In 1989, I had the chance to visit Cuba. I was still a British citizen and traveled on a British passport. I was thrilled to see the similarities between the Cubans and the Jamaicans, and even met a man whose last name was the same as a street in my hometown of Montego Bay. He told me his family had left Montego Bay in the 1940s for work in Cuba and never returned, but he knew he had some distant relatives still living in Jamaica.
I pinched myself at how small the world was. I loved how spontaneous the Cubans were and how I would come upon "pop-up" dance parties of people dancing to the latest song, and how they would invite me to join in. But I was also very aware that the interactions were very superficial, and that people were hesitant to talk about the food shortages, the intermittent power supply, and the public transportation that didn't seem to have a regular timetable and only showed up if gas was available. If you asked people how their lives were, they would say, "It goes." But you didn't have to look very hard to see it wasn't going very well.

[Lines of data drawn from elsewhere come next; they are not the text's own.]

Lemma cooled_stages (raw r : Q) :
  round 0.1 <= raw <= 1 -> 0 <= r <= 1 ->
  let a := round (round 1 + - raw) in
  let b := round (r * a) in
  let c := round (raw + b) in
  (0 <= a /\ a < 1 /\ (1 - raw) - (1 # 2 ^ 54) <= a <= (1 - raw) + (1 # 2 ^ 54))
  /\ (0 <= b <= 1 /\ r * a - (1 # 2 ^ 54) <= b <= r * a + (1 # 2 ^ 54))
  /\ (round 0.1 <= c <= 2
      /\ Qmin 1 (raw + b) - (1 # 2 ^ 54) <= Qmin (round 1) c
         <= Qmin 1 (raw + b) + (1 # 2 ^ 54)).
Proof.
  pose proof small_doubles as (_ & Ho & _).
  pose proof tenth_double as (Ht & Ht0 & _).
  apply (cooled_stages_gen (round 1) (round 0.1) raw r Ho Ho Ht); [|exact cooling_double].
  eapply Qlt_trans; [|exact Ht0]. reflexivity.
Qed.

Lemma cooledQ_range (raw r : Q) :
  round 0.1 <= raw <= 1 -> 0 <= r <= 1 -> round 0.1 <= cooledQ raw r <= 1.
Proof.
  intros Hraw Hr.
  pose proof (cooled_stages raw r Hraw Hr) as (_ & _ & (Hc0 & _) & _). cbv zeta in Hc0.
  pose proof small_doubles as (_ & Ho & _). pose proof tenth_double as (_ & _ & Ht).
  unfold cooledQ. split.
  - apply Q.min_glb; [lra | exact Hc0].
  - apply Qle_trans with (round 1); [apply Q.le_min_l | lra].
Qed.

(** The penalty is within three halves of the last digit of the exact
    result of the cooling step. *)
Lemma cooledQ_near (raw r : Q) :
  round 0.1 <= raw <= 1 -> 0 <= r <= 1 ->
  raw + r * (1 - raw) - (3 # 2 ^ 54) <= cooledQ raw r
  /\ cooledQ raw r <= raw + r * (1 - raw) + (3 # 2 ^ 54).
Proof.
  intros Hraw Hr.
  pose proof (cooled_stages raw r Hraw Hr) as ((Ha0 & Ha1 & Ha) & (Hb01 & Hb) & _ & Hc).
  cbv zeta in Ha0, Ha1, Ha, Hb01, Hb, Hc. unfold cooledQ.
  revert Ha0 Ha1 Ha Hb01 Hb Hc.
  generalize (round (round 1 + - raw)). intros a.
  generalize (round (r * a)). intros b.
  generalize (Qmin (round 1) (round (raw + b))). intros p.
  intros Ha0 Ha1 Ha Hb01 Hb Hc.
  assert (Hra : r * (1 - raw - (1 # 2 ^ 54)) <= r * a /\ r * a <= r * (1 - raw + (1 # 2 ^ 54))).
  { rewrite !(Qmult_comm r). split; apply Qmult_le_compat_r; lra. }
  assert (Hre : r * (1 # 2 ^ 54) <= 1 # 2 ^ 54).
  { apply Qle_trans with (1 * (1 # 2 ^ 54)); [|apply Qle_refl].
    apply Qmult_le_compat_r; [lra|done]. }
  assert (Hraw' : 0 <= r * (1 - raw) /\ r * (1 - raw) <= 1 - raw).
  { split; [apply Qmult_le_0_compat; lra|].
    rewrite <- (Qmult_1_l (1 - raw)) at 2. apply Qmult_le_compat_r; lra. }
  assert (He : (3 # 2 ^ 54) == 3 * (1 # 2 ^ 54)) by reflexivity.
  rewrite He. clear He. revert Ha Hb Hc Hra Hre.
  generalize (1 # 2 ^ 54). intros eps Ha Hb Hc Hra Hre.
  destruct (Q.min_spec 1 (raw + b)) as [[Hlt Hm]|[Hge Hm]]; rewrite Hm in Hc; clear Hm.
  - split; lra.
  - split; lra.
Qed.

(** Without cooling the penalty is the penalty before cooling. *)
Lemma cooledQ_zero (raw r : Q) :
  round raw == raw -> raw <= 1 -> r == 0 -> cooledQ raw r == raw.
Proof.
  intros Hd Hraw Hr. unfold cooledQ.
  pose proof small_doubles as (Hz & Ho & _).
  assert (Hb : round (r * round (round 1 + - raw)) == 0).
  { rewrite Hr, Qmult_0_l. exact Hz. }
  assert (Hc : round (raw + round (r * round (round 1 + - raw))) == raw).
  { rewrite Hb, Qplus_0_r. exact Hd. }
  rewrite Hc. apply Q.min_r. lra.
Qed.

Lemma cooledQ_wd (raw raw' r : Q) : raw == raw' -> cooledQ raw r == cooledQ raw' r.
Proof. intros H. unfold cooledQ. by rewrite H. Qed.

Lemma cooled_finite (raw r : Q) :
  round 0.1 <= raw <= 1 -> 0 <= r <= 1 -> cooled (Fin raw) (Fin r) = Fin (cooledQ raw r).
Proof.
  intros Hraw Hr.
  pose proof (cooled_stages raw r Hraw Hr) as ((Ha0 & Ha1 & _) & ((Hb0 & Hb1) & _) & _).
  cbv zeta in Ha0, Ha1, Hb0, Hb1.
  pose proof MAX_VALUE_large as [HM2 HM3].
  pose proof small_doubles as (_ & Ho & _). pose proof tenth_double as (_ & Ht & _).
  unfold cooled, cooledQ. rewrite (fl_small 1) by lra.
  destruct Hraw as [Hraw0 Hraw1], Hr as [Hr0 Hr1].
  rewrite sub_Fin
    by (revert Ho Ht Hraw0 Hraw1 HM2 HM3;
        generalize (round 1) (round 0.1) MAX_VALUE (2 ^ 1022); intros; lra).
  assert (Hra : 0 <= r * round (round 1 + - raw) /\ r * round (round 1 + - raw) <= 1).
  { split; [by apply Qmult_le_0_compat|].
    apply Qle_trans with (1 * round (round 1 + - raw)); [|lra].
    by apply Qmult_le_compat_r. }
  rewrite mul_Fin
    by (revert Hra HM2 HM3; generalize (r * round (round 1 + - raw)) MAX_VALUE (2 ^ 1022);
        intros; lra).
  rewrite add_Fin
    by (revert Hb0 Hb1 Ht Hraw0 Hraw1 HM2 HM3;
        generalize (round (r * round (round 1 + - raw))) (round 0.1) MAX_VALUE (2 ^ 1022);
        intros; lra).
  reflexivity.
Qed.

(** ** The penalty before cooling keeps the order *)

Lemma rawPenaltyQ_antitone_gen (n n' q q' tol : Q) :
  Qmax (round 0) (round (n + - round 3)) <= Qmax (round 0) (round (n' + - round 3)) ->
  q <= q' ->
  rawPenaltyQ n' q' tol <= rawPenaltyQ n q tol.
Proof.
  intros Hdepth Hq. unfold rawPenaltyQ. cbv zeta.
  pose proof factors_small as (Hc0 & _ & Hd0 & _).
  assert (Heq : Qmax (round 0) (round (q + - tol)) <= Qmax (round 0) (round (q' + - tol))).
  { apply Q.max_le_compat_l, round_mono. lra. }
  revert Hdepth Heq Hc0 Hd0.
  generalize (Qmax (round 0) (round (n + - round 3)))
             (Qmax (round 0) (round (n' + - round 3)))
             (Qmax (round 0) (round (q + - tol)))
             (Qmax (round 0) (round (q' + - tol)))
             (round 0.06) (round 0.0008) (round 0.1) (round 1).
  intros depth depth' eq eq' c d tenth one Hdepth Heq Hc0 Hd0.
  apply Q.max_le_compat_l, round_mono.
  assert (Hdp : round (c * depth) <= round (c * depth')).
  { apply round_mono. rewrite !(Qmult_comm c). by apply Qmult_le_compat_r. }
  assert (Hqp : round (d * eq) <= round (d * eq')).
  { apply round_mono. rewrite !(Qmult_comm d). by apply Qmult_le_compat_r. }
  assert (Hrest : round (one + - round (c * depth')) <= round (one + - round (c * depth))).
  { apply round_mono. lra. }
  lra.
Qed.

Lemma rawPenaltyQ_antitone (n n' q q' tol : Q) :
  n <= n' -> q <= q' -> rawPenaltyQ n' q' tol <= rawPenaltyQ n q tol.
Proof.
  intros Hn Hq. apply rawPenaltyQ_antitone_gen; [|done].
  apply Q.max_le_compat_l, round_mono. lra.
Qed.

(** Up to the free depth of 3 modules there is no penalty for depth. *)
Lemma rawPenaltyQ_free_depth (n n' q tol : Q) :
  n <= 3 -> n' <= 3 -> rawPenaltyQ n' q tol == rawPenaltyQ n q tol.
Proof.
  assert (Hfree : forall m, m <= 3 -> Qmax (round 0) (round (m + - round 3)) == 0).
  { intros m Hm. pose proof small_doubles as (Hz & _ & H3).
    rewrite Q.max_l; [exact Hz|]. apply round_mono. lra. }
  intros Hn Hn'.
  apply Qle_antisym; apply rawPenaltyQ_antitone_gen; try apply Qle_refl;
    rewrite !Hfree by done; apply Qle_refl.
Qed.

Lemma Qmax_double (x y : Q) : round x == x -> round y == y -> round (Qmax x y) == Qmax x y.
Proof.
  intros Hx Hy. destruct (Q.max_spec x y) as [[_ H]|[_ H]]; rewrite H; done.
Qed.

Lemma rawPenaltyQ_double (n q tol : Q) : round (rawPenaltyQ n q tol) == rawPenaltyQ n q tol.
Proof.
  unfold rawPenaltyQ. cbv zeta. apply Qmax_double; [|apply round_idem].
  apply tenth_double.
Qed.

End Cooling.

Section Penalty64.

Import Binary64.

(** The penalty of finite arguments that are not negative, with a reduction
    in [[0, 1]], is a finite number. *)
Lemma penalty_finite (n q tol r : Q) :
  0 <= n <= MAX_VALUE -> 0 <= q <= MAX_VALUE -> 0 <= tol <= MAX_VALUE -> 0 <= r <= 1 ->
  penalty (calculateLatency (Fin n) (Fin q) (Fin tol) (Fin r))
  = Fin (cooledQ (rawPenaltyQ n q tol) r).
Proof.
  intros Hn Hq Ht Hr.
  change (penalty (calculateLatency (Fin n) (Fin q) (Fin tol) (Fin r)))
    with (cooled (rawPenalty (Fin n) (Fin q) (Fin tol)) (Fin r)).
  rewrite rawPenalty_finite by done.
  apply cooled_finite; [|done]. by apply rawPenaltyQ_range.
Qed.

Lemma leb_Fin (x y : Q) : x <= y -> leb (Fin x) (Fin y) = true.
Proof. intros H. by apply Qle_bool_iff. Qed.

End Penalty64.

Section MachineRun.

Import PrimFloat.

(** C3, as stated, fails in the arithmetic of the language.  With a
    reduction of 0.35, no tolerance and 10 modules the penalty of a queue of
    601 is greater than the penalty of a queue of 600 (0.41500000000000004
    against 0.415); with a reduction of 0.4 and a queue of 75 the penalty of
    18 modules is greater than the penalty of 17 (0.4600000000000001 against
    0.46).  The numbers of this embedding and those of the machine are the
    same. *)
Lemma calculateLatency_binary64_not_monotone :
  let p m q r :=
    Binary64.penalty
      (Binary64.calculateLatency (Binary64.fl m) (Binary64.fl q) (Binary64.fl 0)
                                 (Binary64.fl r)) in
  let machine m q r := Binary64.ofFloat (Binary64.penalty_float m q 0 r) in
  (Binary64.fl 0.35 = Binary64.ofFloat 0x1.6666666666666p-2%float
   /\ Binary64.fl 0.4 = Binary64.ofFloat 0x1.999999999999ap-2%float)
  /\ (p 10 600 0.35 = Binary64.Fin (7475975381435023 # 2 ^ 54)
      /\ p 10 601 0.35 = Binary64.Fin (7475975381435024 # 2 ^ 54)
      /\ Binary64.ltb (p 10 600 0.35) (p 10 601 0.35) = true
      /\ Binary64.leb (p 10 601 0.35) (p 10 600 0.35) = false)
  /\ (Binary64.ltb (p 17 75 0.4) (p 18 75 0.4) = true
      /\ Binary64.leb (p 18 75 0.4) (p 17 75 0.4) = false)
  /\ ((machine 10 600 0x1.6666666666666p-2)%float = p 10 600 0.35
      /\ (machine 10 601 0x1.6666666666666p-2)%float = p 10 601 0.35
      /\ (machine 17 75 0x1.999999999999ap-2)%float = p 17 75 0.4
      /\ (machine 18 75 0x1.999999999999ap-2)%float = p 18 75 0.4).
Proof. vm_compute. repeat split; reflexivity. Qed.

End MachineRun.

(** C3, amended.  In the arithmetic of the language, for finite module
    count, queue size and queue tolerance that are not negative and a
    latency reduction in [0, 1]: the penalty of [calculateLatency] is a
    number in [0.1, 1.0]; the penalty before cooling does not increase when
    the module count or the queue grows; without cooling (a reduction of 0,
    the default) neither does the penalty; with cooling, the penalty of more
    modules or a longer queue exceeds the other by [3 * 2^-53] at most, the
    rounding of the cooling step; and up to the free depth of 3 modules the
    penalty is the same. *)
Theorem calculateLatency_binary64_bounds_monotone
    (activeModules queueSize queueTolerance latencyReductionPct : Q) :
  0 <= activeModules <= Binary64.MAX_VALUE ->
  0 <= queueSize <= Binary64.MAX_VALUE ->
  0 <= queueTolerance <= Binary64.MAX_VALUE ->
  0 <= latencyReductionPct <= 1 ->
  let p m q :=
    Binary64.penalty
      (Binary64.calculateLatency (Binary64.Fin m) (Binary64.Fin q)
         (Binary64.Fin queueTolerance) (Binary64.Fin latencyReductionPct)) in
  let raw m q :=
    Binary64.rawPenalty (Binary64.Fin m) (Binary64.Fin q) (Binary64.Fin queueTolerance) in
  (p activeModules queueSize
   = Binary64.cooled (raw activeModules queueSize) (Binary64.Fin latencyReductionPct)
   /\ Binary64.leb (Binary64.fl 0.1) (p activeModules queueSize) = true
   /\ Binary64.leb (p activeModules queueSize) (Binary64.fl 1) = true
   /\ 0.1 <= Binary64.value (p activeModules queueSize) <= 1)
  /\ (forall m' q',
        activeModules <= m' <= Binary64.MAX_VALUE -> queueSize <= q' <= Binary64.MAX_VALUE ->
        Binary64.leb (raw m' q') (raw activeModules queueSize) = true
        /\ (latencyReductionPct == 0 ->
            Binary64.leb (p m' q') (p activeModules queueSize) = true)
        /\ Binary64.value (p m' q')
           <= Binary64.value (p activeModules queueSize) + (3 # 2 ^ 53))
  /\ (forall m', activeModules <= m' <= 3 ->
        Binary64.eqb (p m' queueSize) (p activeModules queueSize) = true).
Proof.
  intros Hm Hq Ht Hr p raw. subst p raw. cbv beta.
  pose proof tenth_double as (_ & Htenth & _).
  pose proof MAX_VALUE_large as [HM2 HM3].
  pose proof (rawPenaltyQ_range _ _ _ Hm Hq Ht) as Hraw.
  pose proof (cooledQ_range _ _ Hraw Hr) as Hp.
  split; [|split].
  - split; [reflexivity|].
    rewrite (penalty_finite _ _ _ _ Hm Hq Ht Hr), !fl_small by lra.
    cbn [Binary64.value].
    pose proof small_doubles as (_ & Ho & _).
    split; [apply leb_Fin; lra|]. split; [apply leb_Fin; lra|]. lra.
  - intros m' q' Hm' Hq'.
    assert (Hm'' : 0 <= m' <= Binary64.MAX_VALUE) by lra.
    assert (Hq'' : 0 <= q' <= Binary64.MAX_VALUE) by lra.
    pose proof (rawPenaltyQ_range _ _ _ Hm'' Hq'' Ht) as Hraw'.
    pose proof (rawPenaltyQ_antitone activeModules m' queueSize q' queueTolerance
                  ltac:(lra) ltac:(lra)) as Hanti.
    rewrite !rawPenalty_finite, !penalty_finite by assumption.
    cbn [Binary64.value].
    split; [by apply leb_Fin|]. split.
    + intros Hzero. apply leb_Fin.
      rewrite (cooledQ_zero _ _ (rawPenaltyQ_double _ _ _) (proj2 Hraw') Hzero).
      rewrite (cooledQ_zero _ _ (rawPenaltyQ_double _ _ _) (proj2 Hraw) Hzero).
      exact Hanti.
    + pose proof (cooledQ_near _ _ Hraw Hr) as [Hlo _].
      pose proof (cooledQ_near _ _ Hraw' Hr) as [_ Hhi].
      pose proof (recover_le latencyReductionPct _ _ ltac:(lra) ltac:(lra) Hanti) as Hrec.
      assert (He : (3 # 2 ^ 53) == 2 * (3 # 2 ^ 54)) by reflexivity.
      rewrite He. revert Hlo Hhi. generalize (3 # 2 ^ 54). intros. lra.
  - intros m' Hm'.
    assert (Hm'' : 0 <= m' <= Binary64.MAX_VALUE)
      by (revert HM2 HM3; generalize Binary64.MAX_VALUE (2 ^ 1022); intros; lra).
    rewrite !penalty_finite by assumption.
    apply Qeq_bool_iff, cooledQ_wd, rawPenaltyQ_free_depth; lra.
Qed.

There was a very distinct divide between the shops filled with goods designed specifically for tourists who had foreign currency, and the local shops that had mostly beans, and rice and flour and coffee. There was more variety in the rural areas of Cuba where people had access to fruit and vegetables that they could grow, but much of that went to Havana for the tourists in the fancy hotels. In a strange twist of fate, Cuba in 1989 reminded me of Jamaica in the late 1970s: the food shortages, the crumbling infrastructure — the only difference was that in Jamaica people complained loud and long, and those who could left.
When my niece who lives in Canada visited Cuba last year, I wished I could have traveled with her. Now, with this change, it might not be in February or even August, but at least the possibility exists.
Carline Watson is the executive producer of NPR's Identity and Culture Unit.